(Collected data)
-.-.-

(** * SMART-on-FHIR launch client: launch controller and observation feed

    Shallow embedding of the two script blocks of [src/unnamed/part_000]
    that carry the behaviour: the App component ([onMount], [clearAuthData],
    [makeTokenRequest]) and the ObservationViewer component ([getVitals],
    [fetchMoreFromServer], [updateDisplayedObservations], [loadMore],
    [hasMore], [bpDisplay], [createTemperatureObservation]).

    Every asynchronous handler is cut at its [await]: the synchronous part
    before it returns the request it issues, and a second function takes the
    response and runs the rest.  Between handlers Svelte flushes its reactive
    statement [$: if (vitalObservations) updateDisplayedObservations()]. *)

From Stdlib Require Import Bool ZArith Lia List String Ascii.
From Stdlib Require Import Sorting.Permutation Sorting.Sorted.
Import ListNotations.
Set Warnings "-register-all".
Local Open Scope string_scope.
Local Open Scope Z_scope.

(* ------------------------------------------------------------------ *)
(** ** JavaScript values used by the code *)

Module Js.

(** A JS number.  Finite values are kept as the decimal [m * 10^e] they
    were written as (in JSON or in the text given to [parseFloat]); the
    rounding to the nearest double is left out, so a decimal of at most 15
    significant digits prints back as written. *)
Inductive number :=
| NaN
| Inf (neg : bool)
| Fin (m e : Z).

Definition isNaN (x : number) : bool :=
  match x with NaN => true | _ => false end.

Definition is_digit (c : ascii) : bool :=
  let n := nat_of_ascii c in (48 <=? n)%nat && (n <=? 57)%nat.

Definition digit_val (c : ascii) : Z := Z.of_nat (nat_of_ascii c) - 48.

(** StrWhiteSpaceChar, restricted to the ASCII ones (TAB, LF, VT, FF, CR, SP). *)
Definition is_space (c : ascii) : bool :=
  let n := nat_of_ascii c in ((9 <=? n)%nat && (n <=? 13)%nat) || (n =? 32)%nat.

Fixpoint skip_space (l : list ascii) : list ascii :=
  match l with
  | c :: r => if is_space c then skip_space r else l
  | [] => []
  end.

(** Longest run of decimal digits at the head of [l], and what follows. *)
Fixpoint take_digits (l : list ascii) : list ascii * list ascii :=
  match l with
  | c :: r => if is_digit c then let '(d, t) := take_digits r in (c :: d, t)
              else ([], l)
  | [] => ([], [])
  end.

Definition digits_value (d : list ascii) : Z :=
  fold_left (fun acc c => 10 * acc + digit_val c) d 0.

Definition infinity_chars : list ascii := list_ascii_of_string "Infinity".

Fixpoint starts_with (p l : list ascii) : bool :=
  match p, l with
  | [], _ => true
  | c :: p', d :: l' => Ascii.eqb c d && starts_with p' l'
  | _ :: _, [] => false
  end.

(** The optional exponent part [e [+-] digits]; it only counts when at
    least one digit follows the marker. *)
Definition exponent_part (l : list ascii) : Z :=
  match l with
  | c :: r =>
      if Ascii.eqb c "e" || Ascii.eqb c "E" then
        let '(sg, r') :=
          match r with
          | s :: r' => if Ascii.eqb s "+" then (1, r')
                       else if Ascii.eqb s "-" then (-1, r') else (1, r)
          | [] => (1, r)
          end in
        let '(d, _) := take_digits r' in
        match d with [] => 0 | _ => sg * digits_value d end
      else 0
  | [] => 0
  end.

(** [parseFloat]: skip leading white space, then read the longest prefix
    that is a StrDecimalLiteral ([+-]? (Infinity | digits [. digits] [exp]
    | . digits [exp])); [NaN] when there is none. *)
Definition parse_float_chars (l : list ascii) : number :=
  let l := skip_space l in
  let '(neg, l) :=
    match l with
    | c :: r => if Ascii.eqb c "-" then (true, r)
                else if Ascii.eqb c "+" then (false, r) else (false, l)
    | [] => (false, l)
    end in
  if starts_with infinity_chars l then Inf neg
  else
    let '(int_part, rest) := take_digits l in
    let '(frac_part, rest) :=
      match rest with
      | c :: r => if Ascii.eqb c "." then take_digits r else ([], rest)
      | [] => ([], rest)
      end in
    match int_part ++ frac_part with
    | [] => NaN
    | ds =>
        let m := digits_value ds in
        Fin (if neg then - m else m)
            (exponent_part rest - Z.of_nat (List.length frac_part))
    end%list.

Definition parseFloat (s : string) : number :=
  parse_float_chars (list_ascii_of_string s).

(** Decimal digits of a natural number, most significant first. *)
Definition digit_char (d : Z) : ascii := ascii_of_nat (Z.to_nat (48 + d)).

Fixpoint digits_of_aux (fuel : nat) (n : Z) (acc : list ascii) : list ascii :=
  match fuel with
  | O => acc
  | S f => if n <? 10 then digit_char n :: acc
           else digits_of_aux f (n / 10) (digit_char (n mod 10) :: acc)
  end.

Definition digits_of (n : Z) : list ascii :=
  digits_of_aux (S (Z.to_nat (Z.log2 n))) n [].

(** Drop trailing zeros of the mantissa, moving them into the exponent. *)
Fixpoint strip_zeros (fuel : nat) (m e : Z) : Z * Z :=
  match fuel with
  | O => (m, e)
  | S f => if (m mod 10 =? 0) && negb (m =? 0) then strip_zeros f (m / 10) (e + 1)
           else (m, e)
  end.

Definition zeros (n : Z) : list ascii := repeat "0"%char (Z.to_nat n).

(** Number::toString for a positive decimal [m * 10^e] (ECMA-262 6.1.6.1.20):
    with [k] significant digits and the point after [n] of them, plain
    notation when [-6 < n <= 21], exponent notation otherwise. *)
Definition pos_to_chars (m0 e0 : Z) : list ascii :=
  let '(m, e) := strip_zeros (S (Z.to_nat (Z.log2 m0))) m0 e0 in
  let ds := digits_of m in
  let k := Z.of_nat (List.length ds) in
  let n := k + e in
  if (k <=? n) && (n <=? 21) then ds ++ zeros (n - k)
  else if (0 <? n) && (n <=? 21) then
    firstn (Z.to_nat n) ds ++ ["."%char] ++ skipn (Z.to_nat n) ds
  else if (-6 <? n) && (n <=? 0) then
    ["0"%char; "."%char] ++ zeros (- n) ++ ds
  else
    let ex := n - 1 in
    let ex_chars := (if ex <? 0 then "-"%char else "+"%char) :: digits_of (Z.abs ex) in
    match ds with
    | [d] => [d; "e"%char] ++ ex_chars
    | d :: r => [d; "."%char] ++ r ++ ["e"%char] ++ ex_chars
    | [] => []
    end%list.

(** [String(x)], as used by template literals. *)
Definition to_string (x : number) : string :=
  match x with
  | NaN => "NaN"
  | Inf false => "Infinity"
  | Inf true => "-Infinity"
  | Fin m e =>
      if m =? 0 then "0"
      else if m <? 0 then "-" ++ string_of_list_ascii (pos_to_chars (- m) e)
      else string_of_list_ascii (pos_to_chars m e)
  end.

(** Truthiness of an optional string ([undefined], [null] and [""] are falsy). *)
Definition truthy_str (s : option string) : bool :=
  match s with Some v => negb (String.eqb v "") | None => false end.
(** The dictionary [standard_mappings], in insertion order. *)
Definition standard_mappings : list (string * string) :=
  [("pin", "property_id");
   ("address", "address");
   ("street_address", "address");
   ("property_address", "address");
   ("city", "city");
   ("municipality", "city");
   ("county", "county");
   ("state", "state");
   ("zip", "zip_code");
   ("zip_code", "zip_code");
   ("postal_code", "zip_code");
   ("lat", "latitude");
   ("latitude", "latitude");
   ("lon", "longitude");
   ("longitude", "longitude");
   ("building_area_sq_ft", "building_area");
   ("building_sqft", "building_area");
   ("square_footage", "building_area");
   ("lot_size_sq_ft", "lot_size");
   ("lot_sqft", "lot_size");
   ("parcel_size", "lot_size");
   ("year_built", "year_built");
   ("construction_year", "year_built");
   ("zoning", "zoning");
   ("zoning_code", "zoning");
   ("property_type", "property_type");
   ("assessed_value", "assessed_value");
   ("total_value", "assessed_value")]%string.

(** The inner loop of [map_field_names]: the value of the first entry
    whose normalised key contains [normalized]. *)
Fixpoint first_standard_match (normalized : string)
    (entries : list (string * string)) : option string :=
  match entries with
  | [] => None
  | (std_key, std_value) :: rest =>
      if str_contains normalized (normalize_name std_key) then Some std_value
      else first_standard_match normalized rest
  end.

(** The body of the outer loop of [map_field_names]. *)
Definition map_field_step (field_mapping : gmap string string)
    (api_field : string) : gmap string string :=
  match first_standard_match (normalize_name api_field) standard_mappings with
  | Some std_value => <[api_field := std_value]> field_mapping
  | None => field_mapping
  end.

(** [APIDiscoveryAgent.map_field_names]; [api_fields] lists the elements
    of the set in the order in which the loop visits them. *)
Definition map_field_names (api_fields : list string) : gmap string string :=
  fold_left map_field_step api_fields ∅.

(* ===================================================================== *)
(** ** System statistics *)
(* ===================================================================== *)

(** A counting loop: [counts[k] = counts.get(k, 0) + 1] for the key of each
    record. *)
Definition count_step (key : PropertyData -> string)
    (counts : gmap string nat) (prop : PropertyData) : gmap string nat :=
  <[key prop := (default 0 (counts !! key prop) + 1)%nat]> counts.

Definition count_by (key : PropertyData -> string) (db : list PropertyData)
  : gmap string nat :=
  fold_left (count_step key) db ∅.

(** [sum(values) / len(values) if values else 0]. *)
Definition average_or_zero (values : list Q) : Q :=
  match values with
  | [] => 0
  | _ :: _ => py_sum values / inject_Z (Z.of_nat (length values))
  end.

(** The [stats] dictionary of [get_system_stats] in [app.py]. *)
Record SystemStats : Type := mkSystemStats {
  total_properties : nat;
  county_distribution : gmap string nat;
  zoning_distribution : gmap string nat;
  average_building_area : Q;
  average_assessed_value : Q;
  stats_last_updated : string
}.

(** The statistics that [get_system_stats] computes over the system's
    catalog; the handler returns them in a JSON response. *)
Definition get_system_stats (self : PropertyAnalysisSystem) (now : string)
  : SystemStats :=
  let db := properties_database self in
  {| total_properties := length db;
     county_distribution := count_by county db;
     zoning_distribution := count_by zoning db;
     average_building_area := average_or_zero (map building_area db);
     average_assessed_value := average_or_zero (map assessed_value db);
     stats_last_updated := now |}.

(* ===================================================================== *)
(** ** Notions used in the statements *)
(* ===================================================================== *)

(** A catalog record that the finder cannot score against the target: it
    is not skipped, and the larger of the two building areas is zero. *)
Definition unscorable (target p : PropertyData) : Prop :=
  property_id p ≠ property_id target
  /\ Qmax (building_area target) (building_area p) == 0.

(** The integer nearest to [y], ties to the even one: the numerator that
    [py_round] computes. *)
Definition round_half_even (y : Q) : Z :=
  let f := Qfloor y in
  match Qcompare (y - inject_Z f) (1 # 2) with
  | Lt => f
  | Gt => (f + 1)%Z
  | Eq => if Z.even f then f else (f + 1)%Z
  end.

(** The value of a condition, with [False] for one that raises. *)
Definition holds (r : outcome bool) : bool :=
  match r with
  | Returned b => b
  | Raised _ => false
  end.

Definition stage_matches {F : Type} (f : option F)
    (cond : F -> gmap string pyval -> outcome bool) (p : gmap string pyval)
  : bool :=
  match f with
  | Some x => holds (cond x p)
  | None => true
  end.

(** A row passes every filter that is present. *)
Definition row_matches (filters : PropertyFilters) (p : gmap string pyval)
  : bool :=
  stage_matches (filter_zoning filters) (row_item_in "zoning") p
  && stage_matches (filter_min_building_area filters)
       (row_item_ge "building_area") p
  && stage_matches (filter_max_building_area filters)
       (row_item_le "building_area") p
  && stage_matches (filter_city filters) (row_item_eq "city") p.
(** X17.  On a table written by [recordBattle], [getRecentBattles] returns
    the decoded form of stored rows only, ten of them or all if fewer are
    stored, newest first; and no stored battle that is left out is strictly
    newer than one that is returned. *)
Theorem getRecentBattles_newest_ten db :
  stored_ok db ->
  exists rs,
    getRecentBattles db = Some rs /\
    length rs = min 10 (length (battles db)) /\
    StronglySorted newest_first rs /\
    (forall r, r ∈ rs -> exists row, row ∈ battles db /\ decode row = Some r) /\
    (forall row r, row ∈ battles db -> r ∈ rs -> (date r < date row)%Z ->
                   exists r', r' ∈ rs /\ decode row = Some r').
Proof.
  intros Hok.
  assert (forall x, x ∈ getRecentBattles_all db -> x ∈ battles db) as Hsub.
  { intros x Hx. unfold getRecentBattles_all in Hx.
    apply elem_of_take in Hx as (j & Hj & _).
    apply list_elem_of_lookup_2 in Hj.
    by rewrite order_by_date_desc_perm in Hj. }
  assert (is_Some (getRecentBattles db)) as [rs Hrs].
  { apply mapM_is_Some, Forall_forall. intros x Hx%Hsub. simpl.
    unfold stored_ok in Hok. rewrite Forall_forall in Hok.
    destruct (Hok _ Hx) as [ms Hms]. unfold decode.
    rewrite Hms, JSON_roundtrip. by eexists. }
  exists rs. split; [done |]. apply mapM_Some in Hrs.
  split; [| split; [| split]].
  - rewrite <- (Forall2_length _ _ _ Hrs). unfold getRecentBattles_all.
    rewrite length_take, (Permutation_length (order_by_date_desc_perm _)).
    done.
  - eapply decoded_sorted; [exact Hrs |].
    apply sorted_take, order_by_date_desc_sorted.
  - intros r Hr. apply list_elem_of_lookup in Hr as [j Hj].
    destruct (Forall2_lookup_r _ _ _ _ _ Hrs Hj) as (row & Hrow & Hdec).
    exists row. split; [| done]. by apply list_elem_of_lookup_2, Hsub in Hrow.
  - intros row r Hrow Hr Hlt.
    rewrite <- (order_by_date_desc_perm (battles db)) in Hrow.
    rewrite <- (take_drop 10 (order_by_date_desc (battles db))) in Hrow.
    apply elem_of_app in Hrow as [Hrow | Hrow].
    + apply list_elem_of_lookup in Hrow as [j Hj].
      destruct (Forall2_lookup_l _ _ _ _ _ Hrs Hj) as (r' & Hr' & Hdec).
      exists r'. split; [| done]. by apply list_elem_of_lookup_2 in Hr'.
    + exfalso. apply list_elem_of_lookup in Hr as [j Hj].
      destruct (Forall2_lookup_r _ _ _ _ _ Hrs Hj) as (x & Hx & Hdec).
      apply list_elem_of_lookup_2 in Hx.
      pose proof (order_by_date_desc_sorted (battles db)) as Hs.
      rewrite <- (take_drop 10 (order_by_date_desc (battles db))) in Hs.
      pose proof (sorted_app_order _ _ _ _ _ Hs Hx Hrow) as Hord.
      unfold newer_first in Hord. rewrite (decode_date _ _ Hdec) in Hlt. lia.
Qed.

Lemma getRecentBattles_newest_ten_witness :
  exists rs, getRecentBattles empty_db = Some rs /\ length rs = 0.
Proof.
  destruct (getRecentBattles_newest_ten empty_db ltac:(constructor))
    as (rs & Hrs & Hlen & _).
  exists rs. split; [exact Hrs | exact Hlen].
Defined.

(** X18.  A successful [recordBattle] appends exactly one row, the battle
    with its moves encoded, and changes nothing else; the table stays
    decodable; and any later [recordBattle] with the same id is refused. *)
Theorem recordBattle_appends_and_rejects_duplicate db battle db' i :
  recordBattle db battle = Some (db', i) ->
  battles db' = battles db ++ [with_moves (JSON_stringify (moves battle)) battle]
  /\ profiles db' = profiles db
  /\ foreign_keys db' = foreign_keys db
  /\ (stored_ok db -> stored_ok db')
  /\ (forall battle2, id battle2 = id battle -> recordBattle db' battle2 = None).
Proof.
  unfold recordBattle.
  destruct (insertBattle_run db _) as [db1|] eqn:E; [| done].
  intros [= -> <-].
  pose proof (insertBattle_run_Some _ _ _ E) as [Hb _].
  unfold insertBattle_run in E. simpl in E.
  destruct (winner battle); [| done].
  destruct (existsb _ (battles db)); [done |].
  destruct (foreign_keys db && negb (references_ok db _)); [done |].
  injection E as <-. simpl in *.
  split; [done |]. split; [done |]. split; [done |]. split.
  - intros Hok. unfold stored_ok in *. simpl. apply Forall_app. split; [done |].
    constructor; [| constructor]. by eexists.
  - intros battle2 Hid. unfold insertBattle_run. simpl.
    destruct (winner battle2); [| done].
    rewrite existsb_app. simpl. rewrite Hid, String.eqb_refl.
    by rewrite orb_true_r.
Qed.

Lemma recordBattle_appends_and_rejects_duplicate_witness :
  recordBattle
    {| profiles := profiles empty_db;
       battles := [with_moves (JSON_stringify (moves battle_1)) battle_1];
       foreign_keys := true |} battle_1 = None.
Proof.
  exact (proj2 (proj2 (proj2 (proj2
           (recordBattle_appends_and_rejects_duplicate empty_db battle_1 _
              "b1"%string ltac:(vm_compute; reflexivity))))) battle_1 eq_refl).
Defined.

(** ** The encoded text *)

Lemma quote_char_printable c :
  forallb (fun d => (32 <=? N_of_ascii d)%N) (quote_char c) = true.
Proof. destruct c as [[] [] [] [] [] [] [] []]; reflexivity. Qed.

Lemma quote_printable m :
  forallb (fun d => (32 <=? N_of_ascii d)%N) (quote m) = true.
Proof.
  unfold quote. simpl. rewrite forallb_app. simpl. rewrite andb_true_r.
  induction (list_ascii_of_string m) as [|c l IH]; simpl; [done |].
  by rewrite forallb_app, quote_char_printable, IH.
Qed.

Lemma JSON_stringify_printable a :
  forallb (fun d => (32 <=? N_of_ascii d)%N)
    (list_ascii_of_string (JSON_stringify a)) = true.
Proof.
  unfold JSON_stringify. rewrite list_ascii_of_string_of_list_ascii.
  destruct a as [|x r]; [reflexivity |].
  cbn [forallb]. rewrite !forallb_app, quote_printable.
  assert (forallb (fun d => (32 <=? N_of_ascii d)%N)
            (concat (map (fun y => ","%char :: quote y) r)) = true) as ->.
  { induction r as [|y r IH]; [done |].
    cbn [map concat]. rewrite forallb_app. cbn [forallb].
    by rewrite quote_printable, IH. }
  reflexivity.
Qed.

(** X19.  The text that [recordBattle] stores for a list of moves contains no
    control character: every code unit of it is at least 0x20; and two
    different lists of moves never get the same text. *)
Theorem JSON_stringify_printable_injective :
  (forall a, Forall (fun d => (32 <= N_of_ascii d)%N)
               (list_ascii_of_string (JSON_stringify a))) /\
  (forall a b, JSON_stringify a = JSON_stringify b -> a = b).
Proof.
  split.
  - intros a. apply Forall_forall. intros d Hd%list_elem_of_In.
    apply N.leb_le.
    exact (proj1 (forallb_forall _ _) (JSON_stringify_printable a) d Hd).
  - intros a b H.
    assert (Some a = Some b) as [= ->]; [| done].
    by rewrite <- (JSON_roundtrip a), <- (JSON_roundtrip b), H.
Qed.

(** ** Profiles *)

Lemma getProfile_updateProfile_run row rows uid :
  getProfile (updateProfile_run row rows) uid =
  if String.eqb (userId row) uid then Some row else getProfile rows uid.
Proof.
  unfold getProfile. induction rows as [|r rest IH]; simpl.
  - by destruct (String.eqb (userId row) uid).
  - destruct (String.eqb_spec (userId r) (userId row)) as [Heq | Hne]; simpl.
    + rewrite Heq. by destruct (String.eqb (userId row) uid).
    + destruct (String.eqb_spec (userId r) uid) as [Hr | Hr].
      * destruct (String.eqb_spec (userId row) uid); [congruence | done].
      * apply IH.
Qed.

Lemma updateProfile_run_ids row rows :
  userId <$> updateProfile_run row rows =
  if bool_decide (userId row ∈ userId <$> rows) then userId <$> rows
  else (userId <$> rows) ++ [userId row].
Proof.
  induction rows as [|r rest IH]; [done |]. cbn [updateProfile_run].
  destruct (String.eqb_spec (userId r) (userId row)) as [Heq | Hne];
    rewrite !fmap_cons.
  - rewrite bool_decide_eq_true_2; [by rewrite Heq |]. rewrite Heq. by left.
  - rewrite IH. case_bool_decide as H1; case_bool_decide as H2; try done.
    + destruct H2. by right.
    + apply elem_of_cons in H2 as [H2 | H2]; [congruence | done].
Qed.

(** X20.  [saveProfile] followed by [getProfile] of the same user returns the
    saved profile with [lastActive] set to the time of the save, and leaves
    what [getProfile] returns for every other user as it was.  It replaces
    the row of a user who has one and appends a row otherwise, so a table
    with one row per user stays so. *)
Theorem saveProfile_getProfile now profile rows :
  getProfile (saveProfile now profile rows) (userId profile)
    = Some (with_lastActive now profile) /\
  (forall uid, uid <> userId profile ->
     getProfile (saveProfile now profile rows) uid = getProfile rows uid) /\
  (userId <$> saveProfile now profile rows) =
    (if bool_decide (userId profile ∈ userId <$> rows) then userId <$> rows
     else (userId <$> rows) ++ [userId profile]) /\
  (NoDup (userId <$> rows) ->
   NoDup (userId <$> saveProfile now profile rows)).
Proof.
  unfold saveProfile. split; [| split; [| split]].
  - rewrite getProfile_updateProfile_run. simpl. by rewrite String.eqb_refl.
  - intros uid Hne. rewrite getProfile_updateProfile_run. simpl.
    by destruct (String.eqb_spec (userId profile) uid); [congruence |].
  - by rewrite updateProfile_run_ids.
  - intros Hnd. rewrite updateProfile_run_ids. simpl.
    case_bool_decide as H; [done |].
    apply NoDup_app. split; [done |]. split; [| apply NoDup_singleton].
    intros x Hx ->%list_elem_of_singleton. done.
Qed.

(** X21.  After any sequence of [saveProfile] calls, [getProfile] of a user
    returns what the last call for that user saved, with the time of that
    call, and what it returned before if no call was for that user. *)
Theorem saveProfiles_last_write_wins calls rows uid :
  getProfile (saveProfiles calls rows) uid =
  match last (List.filter (fun c => String.eqb (userId c.2) uid) calls) with
  | Some c => Some (with_lastActive c.1 c.2)
  | None => getProfile rows uid
  end.
Proof.
  unfold saveProfiles.
  induction calls as [|c calls IH] using rev_ind; [done |].
  rewrite foldl_app. simpl. unfold saveProfile at 1.
  rewrite getProfile_updateProfile_run. simpl.
  rewrite List.filter_app. simpl.
  destruct (String.eqb (userId c.2) uid).
  - by rewrite last_snoc.
  - by rewrite app_nil_r.
Qed.

End DatabaseProps.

-.-.-

WORK REQUIRED:
What lines hold the string "that"? Pick them out of the data.

RESPONSE:
    that carry the behaviour: the App component ([onMount], [clearAuthData],
    that is a StrDecimalLiteral ([+-]? (Infinity | digits [. digits] [exp]
(** The statistics that [get_system_stats] computes over the system's
(** A catalog record that the finder cannot score against the target: it
(** The integer nearest to [y], ties to the even one: the numerator that
(** The value of a condition, with [False] for one that raises. *)
(** A row passes every filter that is present. *)
    stored, newest first; and no stored battle that is left out is strictly
    newer than one that is returned. *)
(** X19.  The text that [recordBattle] stores for a list of moves contains no
    returns what the last call for that user saved, with the time of that
    call, and what it returned before if no call was for that user. *)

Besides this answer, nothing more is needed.